В марте — октябре особое значение имела борьба за утверждение новых символов и ритуалов (красный флаг, красные банты, «Марсельеза» и др.) и за отрицание символов и ритуалов «старого режима» (национальный флаг, гимн, «поминание» во время церковных служб, погоны, названия кораблей, отдание чести и др.). Исход этих конфликтов вел к усилению власти Советов и войсковых комитетов, хотя они и не всегда сами были инициаторами данных политических баталий, а шли за массовым стихийным движением. В конце концов и Временное правительство шло навстречу этим движениям, фактически (а иногда и юридически) отрицая статус «старых» символов и придавая официальный статус символам революционным.
После Июля правительство пытается стабилизировать и упорядочить систему государственных символов, отдавая, например, приказы о повсеместном восстановлении официального военно-морского флага. И хотя данное постановление было исполнено, но с точки зрения носителей революционной политической культуры, придерживавшихся разных политических взглядов, действия властей выглядели как символическая «реставрация». Восстанавливая дисциплину, воскрешая старые ритуалы и символы, они отдавали своим противникам революционные символы, важнейший в тех условиях инструмент политической мобилизации и легитимации.
К осени 1917 г. мода на политику сменяется апатией и разочарованием. Но воздействие революционной традиции наложило глубокий отпечаток на национальную политическую культуру, ее воздействие испытывали подчас люди и группы, находившиеся в противостоящих лагерях.
Показательно, что осенью вокруг символов вновь обостряется борьба, особенно остро она протекает в вооруженных силах. В армии вновь становится актуальным вопрос о погонах, а в военно-морском флоте вновь оспаривается авторитет Андреевского флага. Все это было знаком радикализации масс, процесса, способствовавшего политической победе большевиков и их временных союзников — левых эсеров, интернационалистов, анархистов, украинских социалистов. Однако нет свидетельств того, что за всеми этими конфликтами стояли какие-либо партийные организации. Вернее было бы предположить, что символы, воспринимавшиеся как «старорежимные», вновь стали инструментом самоорганизации масс, формой, позволявшей им выразить свое недовольство.

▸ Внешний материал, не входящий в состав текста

(* ===== verification/FloatOrder.v ===== *)
(** * Comparing and rounding positive doubles

    The order of canonical doubles is the order of their values, a sum of
    positive doubles is not below either of them and a product with a double
    below one is not above the other factor: rounding to nearest is monotone
    across every double, from both sides. *)

From S2P Require Import Prelude Float64 FloatInt FloatBound.

Local Open Scope Z_scope.

Lemma canonical_small k e : canonical k e -> k < 2 ^ 53 /\ -1074 <= e.
Proof.
  intros (Hk & Hc & _). pose proof (fexp64_ge (nbits k + e)). split; [|lia].
  apply Z.lt_le_trans with (2 ^ nbits k); [apply nbits_spec; lia|].
  apply Z.pow_le_mono_r; [lia|]. unfold fexp, emin in Hc. lia.
Qed.

Lemma canonical_normal k e : canonical k e -> -1074 < e -> 2 ^ 52 <= k.
Proof.
  intros (Hk & Hc & _) He. assert (nbits k = 53) as Hn by (unfold fexp, emin in Hc; lia).
  pose proof (nbits_spec k Hk). rewrite Hn in *. lia.
Qed.

(** Scaled to a common exponent, a smaller exponent is a smaller value. *)
Lemma canonical_exponent k1 e1 k2 e2 b :
  canonical k1 e1 -> canonical k2 e2 -> b <= e1 -> e1 < e2 ->
  k1 * 2 ^ (e1 - b) < k2 * 2 ^ (e2 - b).
Proof.
  intros H1 H2 Hb He. destruct (canonical_small _ _ H1) as [Hk1 Hmin].
  pose proof (canonical_normal _ _ H2 ltac:(lia)) as Hk2.
  assert (2 ^ (e2 - b) = 2 ^ (e2 - e1) * 2 ^ (e1 - b)) as Hpow.
  { rewrite <- Z.pow_add_r by lia. f_equal. lia. }
  rewrite Hpow. assert (2 ^ 1 <= 2 ^ (e2 - e1)) by (apply Z.pow_le_mono_r; lia).
  assert (0 < 2 ^ (e1 - b)) by (apply Z.pow_pos_nonneg; lia). nia.
Qed.

(** The order of canonical positive doubles. *)
Lemma dle_canonical m1 e1 m2 e2 b :
  canonical (Z.pos m1) e1 -> canonical (Z.pos m2) e2 -> b <= e1 -> b <= e2 ->
  dle (S754_finite false m1 e1) (S754_finite false m2 e2) = true <->
  Z.pos m1 * 2 ^ (e1 - b) <= Z.pos m2 * 2 ^ (e2 - b).
Proof.
  intros H1 H2 Hb1 Hb2. unfold dle, SFleb, SFcompare. destruct (Z.compare_spec e1 e2) as [->|Hlt|Hgt].
  - assert (0 < 2 ^ (e2 - b)) by (apply Z.pow_pos_nonneg; lia).
    rewrite <- Z.mul_le_mono_pos_r by done. change (Pos.compare_cont Eq m1 m2) with (Pos.compare m1 m2).
    destruct (Pos.compare_spec m1 m2); split; intros; try done; lia.
  - pose proof (canonical_exponent _ _ _ _ b H1 H2 Hb1 Hlt). split; [lia|done].
  - pose proof (canonical_exponent _ _ _ _ b H2 H1 Hb2 Hgt). split; [done|lia].
Qed.

(** ** Rounding from below *)

Lemma rounded_bound_ge m ex k e b r :
  0 < m -> canonical k e -> b <= ex -> b <= e ->
  let e1 := fexp64 (nbits m + ex) in ex <= e1 ->
  k * 2 ^ (e - b) <= m * 2 ^ (ex - b) ->
  shr_m r = m / 2 ^ (e1 - ex) ->
  let m2 := round_nearest_even (shr_m r) (loc_of_shr_record r) in
  0 < m2 <= 2 ^ 53 /\ k * 2 ^ (e - b) <= m2 * 2 ^ (e1 - b) /\ (e1 = -1074 \/ 2 ^ 52 <= m2).
Proof.
  intros Hm Hc Hb He e1 Hex Hge Hr m2. destruct (canonical_small _ _ Hc) as [Hk Hmin].
  pose proof Hc as (Hk0 & Hfe & _).
  assert (e <= e1) as Hee.
  { rewrite <- Hfe. apply fexp64_mono. by apply (scaled_nbits k e m ex b). }
  assert (0 < 2 ^ (e1 - ex)) as Hp by (apply Z.pow_pos_nonneg; lia).
  assert (0 < 2 ^ (ex - b)) by (apply Z.pow_pos_nonneg; lia).
  assert (0 < 2 ^ (e - b)) by (apply Z.pow_pos_nonneg; lia).
  assert (2 ^ (e1 - b) = 2 ^ (e1 - ex) * 2 ^ (ex - b)) as Hpow.
  { rewrite <- Z.pow_add_r by lia. f_equal. lia. }
  pose proof (Z.div_mod m (2 ^ (e1 - ex))). pose proof (Z.mod_pos_bound m (2 ^ (e1 - ex)) Hp).
  assert (m / 2 ^ (e1 - ex) < 2 ^ 53).
  { apply Z.div_lt_upper_bound; [lia|]. rewrite <- Z.pow_add_r by lia.
    apply Z.lt_le_trans with (2 ^ nbits m); [apply nbits_spec; lia|].
    apply Z.pow_le_mono_r; [lia|]. unfold e1, fexp, emin. lia. }
  assert (e1 = -1074 \/ 2 ^ 52 <= m / 2 ^ (e1 - ex)) as Hnorm.
  { unfold e1 at 1, fexp, emin. destruct (decide (nbits m + ex - 53 <= -1074)); [lia|right].
    assert (e1 - ex = nbits m - 53) as -> by (unfold e1, fexp, emin; lia).
    assert (53 <= nbits m) by (unfold e1, fexp, emin in Hex; lia).
    apply Z.div_le_lower_bound; [lia|]. rewrite <- Z.pow_add_r by lia.
    replace (nbits m - 53 + 52) with (nbits m - 1) by lia. apply nbits_spec. lia. }
  assert (k * 2 ^ (e - b) <= m / 2 ^ (e1 - ex) * 2 ^ (e1 - b)) as Hlow.
  { destruct (decide (e1 = e)) as [->|Hne].
    - apply Z.mul_le_mono_nonneg_r; [lia|]. apply Z.div_le_lower_bound; [lia|].
      rewrite Hpow in Hge. nia.
    - assert (2 ^ (e1 - b) = 2 ^ (e1 - e) * 2 ^ (e - b)) as ->.
      { rewrite <- Z.pow_add_r by lia. f_equal. lia. }
      assert (2 ^ 1 <= 2 ^ (e1 - e)) by (apply Z.pow_le_mono_r; lia).
      assert (2 ^ 52 <= m / 2 ^ (e1 - ex)) by (destruct Hnorm as [Hz|]; [exfalso; lia|done]).
      set (q := m / 2 ^ (e1 - ex)) in *. rewrite Z.mul_assoc.
      apply Z.mul_le_mono_nonneg_r; [lia|]. nia. }
  assert (0 < 2 ^ (e1 - b)) by (apply Z.pow_pos_nonneg; lia).
  unfold m2. rewrite Hr.
  destruct (round_cases (m / 2 ^ (e1 - ex)) (loc_of_shr_record r)) as [-> |[-> _]];
    set (q := m / 2 ^ (e1 - ex)) in *; split_and!; nia.
Qed.

(** Rounding stays above every double below the exact value. *)
Lemma round_aux_ge m ex l k e b :
  0 < m -> canonical k e -> b <= ex -> b <= e -> ex <= fexp64 (nbits m + ex) ->
  k * 2 ^ (e - b) <= m * 2 ^ (ex - b) ->
  binary_round_aux 53 1024 false m ex l = S754_infinity false \/
  exists m' e', binary_round_aux 53 1024 false m ex l = S754_finite false m' e' /\
    canonical (Z.pos m') e' /\ b <= e' /\ k * 2 ^ (e - b) <= Z.pos m' * 2 ^ (e' - b).
Proof.
  intros Hm Hc Hb He Hex Hge. remember (binary_round_aux 53 1024 false m ex l) as v eqn:Hv.
  unfold binary_round_aux, shr_fexp at 1 in Hv. rewrite Zdigits2_nbits in Hv by lia.
  destruct (shr_spec m l ex (fexp64 (nbits m + ex) - ex)) as (r & Hshr & Hr & _); [lia..|].
  rewrite Hshr in Hv.
  destruct (rounded_bound_ge m ex k e b r) as (Hm2 & Hbound & Hn); [done..|].
  set (m2 := round_nearest_even _ _) in *. set (e1 := fexp64 (nbits m + ex)) in *.
  replace (ex + (e1 - ex)) with e1 in Hv by lia. pose proof (fexp64_ge (nbits m + ex)).
  destruct (renormalize m2 e1) as (r2 & e2 & Hshr2 & Hpos & He2 & Hval & Hcan); [lia..|].
  rewrite Hshr2 in Hv. destruct (shr_m r2) as [|p|p]; [lia| |lia].
  destruct (e2 <=? 1024 - 53) eqn:Emax; [right|by left].
  apply Z.leb_le in Emax. exists p, e2. split; [done|].
  split; [split; [lia|by split; [|lia]]|]. split; [lia|].
  rewrite <- Hval, <- Z.mul_assoc, <- Z.pow_add_r in Hbound by lia.
  by replace (e2 - e1 + (e1 - b)) with (e2 - b) in Hbound by lia.
Qed.

(** ** Sums and products *)

Lemma binary_round_ge p ex k e b :
  canonical k e -> b <= ex -> b <= e -> b <= fexp64 (nbits (Z.pos p) + ex) ->
  k * 2 ^ (e - b) <= Z.pos p * 2 ^ (ex - b) ->
  binary_round 53 1024 false p ex = S754_infinity false \/
  exists m' e', binary_round 53 1024 false p ex = S754_finite false m' e' /\
    canonical (Z.pos m') e' /\ b <= e' /\ k * 2 ^ (e - b) <= Z.pos m' * 2 ^ (e' - b).
Proof.
  intros Hc Hb He Hf Hge. unfold binary_round. rewrite digits2_log2. fold (nbits (Z.pos p)).
  set (f := fexp64 (nbits (Z.pos p) + ex)) in *.
  destruct (shl_align_pos p ex f) as [H1 H2]. destruct (shl_align p ex f) as [mz ez].
  simpl fst in H1. simpl snd in H2.
  assert (nbits (Z.pos mz) + ez = nbits (Z.pos p) + ex) as Hn.
  { rewrite H1, nbits_mul_pow, H2 by lia. lia. }
  apply round_aux_ge; try done; [lia|rewrite Hn; fold f; lia|].
  rewrite H1, <- Z.mul_assoc, <- Z.pow_add_r by lia.
  by replace (Z.max 0 (ex - f) + (ez - b)) with (ex - b) by lia.
Qed.

(** The positive finite doubles and their values in units of [2^-1074]. *)
Definition regular (x : double) : Prop :=
  match x with S754_finite false m e => canonical (Z.pos m) e | _ => False end.

Definition scaled (x : double) : Z :=
  match x with S754_finite _ m e => Z.pos m * 2 ^ (e - -1074) | _ => 0 end.

Lemma regular_cases x :
  regular x -> exists m e, x = S754_finite false m e /\ canonical (Z.pos m) e /\ -1074 <= e.
Proof.
  destruct x as [| | |[] m e]; try done. intros H. exists m, e. split_and!; [done..|].
  by apply canonical_small in H as [].
Qed.

Lemma scaled_nonneg x : 0 <= scaled x.
Proof. destruct x; simpl; lia. Qed.

Lemma dle_regular x y : regular x -> regular y -> dle x y = true <-> scaled x <= scaled y.
Proof.
  intros (m1 & e1 & -> & H1 & Hb1)%regular_cases (m2 & e2 & -> & H2 & Hb2)%regular_cases.
  by apply (dle_canonical _ _ _ _ (-1074)).
Qed.

(** A sum is not below any double its exact value is not below. *)
Lemma dadd_ge x y z :
  regular x -> regular y -> regular z -> scaled z <= scaled x + scaled y ->
  (x + y)%double = S754_infinity false \/ regular (x + y)%double /\ scaled z <= scaled (x + y)%double.
Proof.
  intros (m1 & e1 & -> & H1 & Hb1)%regular_cases (m2 & e2 & -> & H2 & Hb2)%regular_cases
    (k & e & -> & Hk & Hb)%regular_cases Hle. unfold scaled in Hle.
  cbv beta iota zeta delta [dadd SFadd cond_Zopp]. set (ez := Z.min e1 e2).
  destruct (shl_align_pos m1 e1 ez) as [A1 _]. destruct (shl_align_pos m2 e2 ez) as [A2 _].
  set (p1 := fst (shl_align m1 e1 ez)) in *. set (p2 := fst (shl_align m2 e2 ez)) in *.
  change (Z.pos p1 + Z.pos p2) with (Z.pos (p1 + p2)). unfold binary_normalize.
  replace (Z.max 0 (e1 - ez)) with (e1 - ez) in A1 by lia.
  replace (Z.max 0 (e2 - ez)) with (e2 - ez) in A2 by lia.
  assert (forall e0, ez <= e0 -> 2 ^ (e0 - -1074) = 2 ^ (e0 - ez) * 2 ^ (ez - -1074)) as Hpow.
  { intros e0 ?. rewrite <- Z.pow_add_r by lia. f_equal. lia. }
  rewrite (Hpow e1), (Hpow e2) in Hle by lia.
  destruct (binary_round_ge (p1 + p2) ez (Z.pos k) e (-1074)) as [->|(m & e' & -> & Hc & He & Hv)];
    [done|lia|lia|apply fexp64_ge| |by left|by right].
  rewrite Pos2Z.inj_add, A1, A2. etransitivity; [exact Hle|]. apply Z.eq_le_incl. ring.
Qed.

(** A product with a double not above one is not above the other factor. *)
Lemma dmul_le x m2 e2 :
  regular x -> e2 <= 0 -> Z.pos m2 <= 2 ^ (- e2) -> 2 ^ 52 <= Z.pos m2 ->
  let r := (x * S754_finite false m2 e2)%double in
  r = S754_zero false \/ regular r /\ scaled r <= scaled x.
Proof.
  intros (m1 & e1 & -> & H1 & Hb1)%regular_cases He2 Hm2 Hbig.
  cbv beta iota zeta delta [dmul SFmul xorb]. rewrite Pos2Z.inj_mul. pose proof H1 as (_ & Hf & _).
  assert (nbits (Z.pos m1) + 52 <= nbits (Z.pos m1 * Z.pos m2)) as Hn.
  { rewrite <- nbits_mul_pow by lia. apply nbits_le. nia. }
  assert (Z.pos m2 * 2 ^ (e1 + e2 - (e1 + e2)) <= 2 ^ (e1 - (e1 + e2))) as Hv.
  { rewrite Z.sub_diag. replace (e1 - (e1 + e2)) with (- e2) by lia. lia. }
  destruct (round_aux_le false (Z.pos m1 * Z.pos m2) (e1 + e2) loc_Exact (Z.pos m1) e1 (e1 + e2))
    as [[-> _]|(m & e & -> & Hc & Hb & Hle)]; try lia; try done.
  - unfold fexp, emin in *. lia.
  - intros _. nia.
  - by left.
  - right. split; [exact Hc|]. apply dle_regular; [exact Hc|exact H1|].
    apply (dle_canonical _ _ _ _ (e1 + e2)); [done|done|lia|lia|done].
Qed.

Lemma regular_not_nan x : regular x -> is_nan x = false.
Proof. by destruct x. Qed.

Lemma dlt_regular x y : regular x -> regular y -> dlt x y = true <-> scaled x < scaled y.
Proof.
  intros Hx Hy. split; intros H.
  - destruct (decide (scaled y <= scaled x)) as [Hle|]; [|lia].
    apply dle_regular, dle_dlt_false in Hle; [congruence|done..].
  - destruct (dlt x y) eqn:E; [done|]. apply dlt_false, dle_regular in E;
      auto using regular_not_nan. lia.
Qed.

Lemma dmin_regular a r :
  regular a -> regular r -> regular (dmin a r) /\ scaled (dmin a r) = Z.min (scaled a) (scaled r).
Proof.
  intros Ha Hr. pose proof (dlt_regular r a Hr Ha). unfold dmin.
  destruct (dlt r a); (split; [done|]); [|destruct (decide (scaled r < scaled a))];
    intuition (try lia; try congruence).
Qed.

Lemma dmax_regular a r :
  regular a -> regular r -> regular (dmax a r) /\ scaled (dmax a r) = Z.max (scaled a) (scaled r).
Proof.
  intros Ha Hr. pose proof (dlt_regular a r Ha Hr). unfold dmax.
  destruct (dlt a r); (split; [done|]); [|destruct (decide (scaled a < scaled r))];
    intuition (try lia; try congruence).
Qed.

Lemma dmin_left a r : regular a -> regular r -> scaled a <= scaled r -> dmin a r = a.
Proof.
  intros Ha Hr H. unfold dmin. destruct (dlt r a) eqn:E; [|done].
  apply dlt_regular in E; [lia|done..].
Qed.

Lemma dmin_infinity a : regular a -> dmin a (S754_infinity false) = a.
Proof. by destruct a as [| | |[]]. Qed.

Lemma dmax_zero a : regular a -> dmax a (S754_zero false) = a.
Proof. by destruct a as [| | |[]]. Qed.

Lemma deq_regular x y : regular x -> regular y -> deq x y = true -> x = y.
Proof.
  destruct x as [| | |[] m e], y as [| | |[] m' e']; try done. intros _ _. unfold deq, SFeqb, SFcompare.
  destruct (Z.compare_spec e e') as [->| |]; try done.
  change (Pos.compare_cont Eq m m') with (Pos.compare m m').
  by destruct (Pos.compare_spec m m') as [->| |].
Qed.

Lemma scaled_inj x y : regular x -> regular y -> scaled x = scaled y -> x = y.
Proof.
  intros (m1 & e1 & -> & H1 & Hb1)%regular_cases (m2 & e2 & -> & H2 & Hb2)%regular_cases H.
  unfold scaled in H. destruct (Z.lt_total e1 e2) as [Hlt|[->|Hlt]].
  - pose proof (canonical_exponent _ _ _ _ (-1074) H1 H2 Hb1 Hlt). lia.
  - assert (0 < 2 ^ (e2 - -1074)) by (apply Z.pow_pos_nonneg; lia).
    apply Z.mul_reg_r in H; [|lia]. by simplify_eq.
  - pose proof (canonical_exponent _ _ _ _ (-1074) H2 H1 Hb2 Hlt). lia.
Qed.

(** Deciding it of a literal. *)
Definition is_regular (x : double) : bool :=
  match x with
  | S754_finite false m e => (fexp64 (nbits (Z.pos m) + e) =? e) && (e <=? 971)
  | _ => false
  end.

Lemma is_regular_sound x : is_regular x = true -> regular x.
Proof.
  destruct x as [| | |[] m e]; try done. simpl. rewrite andb_true_iff, Z.eqb_eq, Z.leb_le.
  intros [H1 H2]. split; [lia|]. by split.
Qed.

Политическая борьба почти всегда является и борьбой политических символов, конфликтом разных систем символов. Так, в 1917 г. система символов революционного подполья вытесняла государственные и национальные символы, которые воспринимались как символы «старого режима». Однако после Февраля «борьба за символы» имела и другие измерения. Так, шла борьба за право обладания тем или иным символом, попытки оппонентов использовать «свою» символику встречались необычайно резко. Это нашло отражение и в языке революции: себя, своих политических вождей, например, именовали «истинными знаменосцами», которые «высоко держат» красный флаг. Такая формулировка предполагала, что существуют еще знаменосцы «неистинные», недостойные святых символов, либо обманом их присваивающие. Большевики и умеренные социалисты нередко обменивались обвинениями такого рода.
Борьба шла и за понимание символа, за право его интерпретации, «перевода», приписывания ему того или иного значения. Не все сторонники революции, например, расшифровывали именно социалистическое значение символов. Так, для многих красные знамена были общими «флагами свободы», «флагами братства». Они могли восприниматься и как символы интернационализма, противостоящие всем национальным символам, и как новый русский национальный флаг, символ «революционного оборончества». Но красные флаги могли восприниматься и как «знамена пролетариата», как символ борьбы с буржуазией. В ходе развития революции массы могли переориентироваться на радикальные значения уже принятых ранее символов. Менялась иерархия коннотаций, на первый план выходило самое радикальное понимание знака.